たとえば、膠芽腫(脳腫瘍の一種)に対するDCワクチン療法を対象とした大規模なランダム化臨床試験「DCVax-L試験(Liau et al., JAMA Oncology, 2022)」では、ワクチン群の中位生存期間(median OS)が31.4ヶ月に達し、対照群の21.1ヶ月を大きく上回る結果となりました。


また、5年生存率もワクチン群で大幅に上昇し、これまで治療法が限られていた難治性がんにおいて新たな光となっています。


日本国内でも前立腺がん、肝細胞がん、乳がんなどを対象にした治療成績が報告されており、特に再発がんや標準治療終了後の補助療法として高く評価されています。再発リスクが高いがん種において、「最後の砦」としての役割を果たす症例も少なくありません。




標準治療とどう違う?併用のメリットとは


多くのがん治療では、手術・抗がん剤・放射線によって“目に見えるがん”を取り除きますが、それだけでは“目に見えない残存がん細胞”が体内に残っている可能性があります。これが数年後に再発の原因となることも少なくありません。

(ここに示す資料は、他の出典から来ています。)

(** The split client of the calm world. *)
Lemma split_client_routes_witness :
  exists dc,
    newClientFunc calm (InformerCache 0) calmConfig {| optScheme := calmScheme |} = inl dc /\
    serve dc Get = ServedByCache (InformerCache 0) /\
    serve dc Update = ServedByStore (DirectClient calmConfig {| optScheme := calmScheme |}) /\
    serve dc StatusUpdate = ServedByStore (DirectClient calmConfig {| optScheme := calmScheme |}).
Proof.
  eexists. split; [reflexivity | ].
  destruct (split_client_routes calm (InformerCache 0) calmConfig
              {| optScheme := calmScheme |} _ eq_refl)
    as (_ & _ & _ & _ & Hr & Hw).
  split; [apply Hr; reflexivity | split; apply Hw; discriminate].
Defined.


(** The controllers of a process started without a flag. *)
Lemma reconciler_mode_registers_five_witness :
  map (fun b => kind (reconciler b)) (controllers (exec (process calm []) start))
    = reconcilerKinds /\
  List.length (controllers (exec (process calm []) start)) = 5%nat /\
  webhooks (exec (process calm []) start) = [].
Proof.
  assert (Hcfg : configuration calm [] = Some defaults) by (vm_compute; reflexivity).
  assert (Hport : webhookPort defaults = 0) by reflexivity.
  assert (Hs : started (exec (process calm []) start))
    by (apply startedb_started; vm_compute; reflexivity).
  destruct (reconciler_mode_registers_five calm [] _ Hcfg Hport) as (H & _ & Hw).
  destruct (H Hs) as [Hk Hl].
  split; [exact Hk | split; [exact Hl | exact Hw]].
Defined.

そこで、樹状細胞ワクチン療法は、こうした微小ながんを「免疫で監視・攻撃」するという役割を担います。つまり、標準治療が“物理的攻撃”なら、DCワクチンは“免疫の警察”として再発を防ぐ働きをするのです。


また、抗がん剤や放射線との併用によって相乗効果が期待されるケースもあります。抗がん剤ががん細胞を一部破壊することで抗原が露出し、それをワクチンで活性化された樹状細胞が素早く取り込んで免疫応答がさらに高まる、という報告も複数あります(Hirano et al., Cancer Immunol Immunother, 2021)。




治療を受けるためには?


現在、樹状細胞ワクチンは一部の先進医療機関や自由診療クリニックで提供されています。保険適用にはなっていないことが多く、費用がネックとなる場合もありますが、「再発を防ぎたい」「副作用が少ない治療を受けたい」「自分の免疫でがんに立ち向かいたい」と考える方にとっては、有力な選択肢の一つです。


治療は通常、数週間に1回、複数回に分けて実施されます。安全性が高く、外来で受けられる場合が多いため、通院しながら治療生活を送ることが可能です。




まとめ:免疫を“目覚めさせる”治療という選択肢


がんとの闘いは、「取り除く」だけではなく、「見張る」ことも重要です。樹状細胞ワクチンは、あなたの体に備わっている免疫の力を最大限に引き出し、がんに対する“監視力”と“攻撃力”を高めてくれる治療法です。


特に「手術が終わってからが不安」「再発が怖い」という方にとって、DCワクチンは心強いパートナーとなり得ます。副作用が少なく、あなた自身の細胞でがんに立ち向かう——それがこの治療法の最大の魅力です。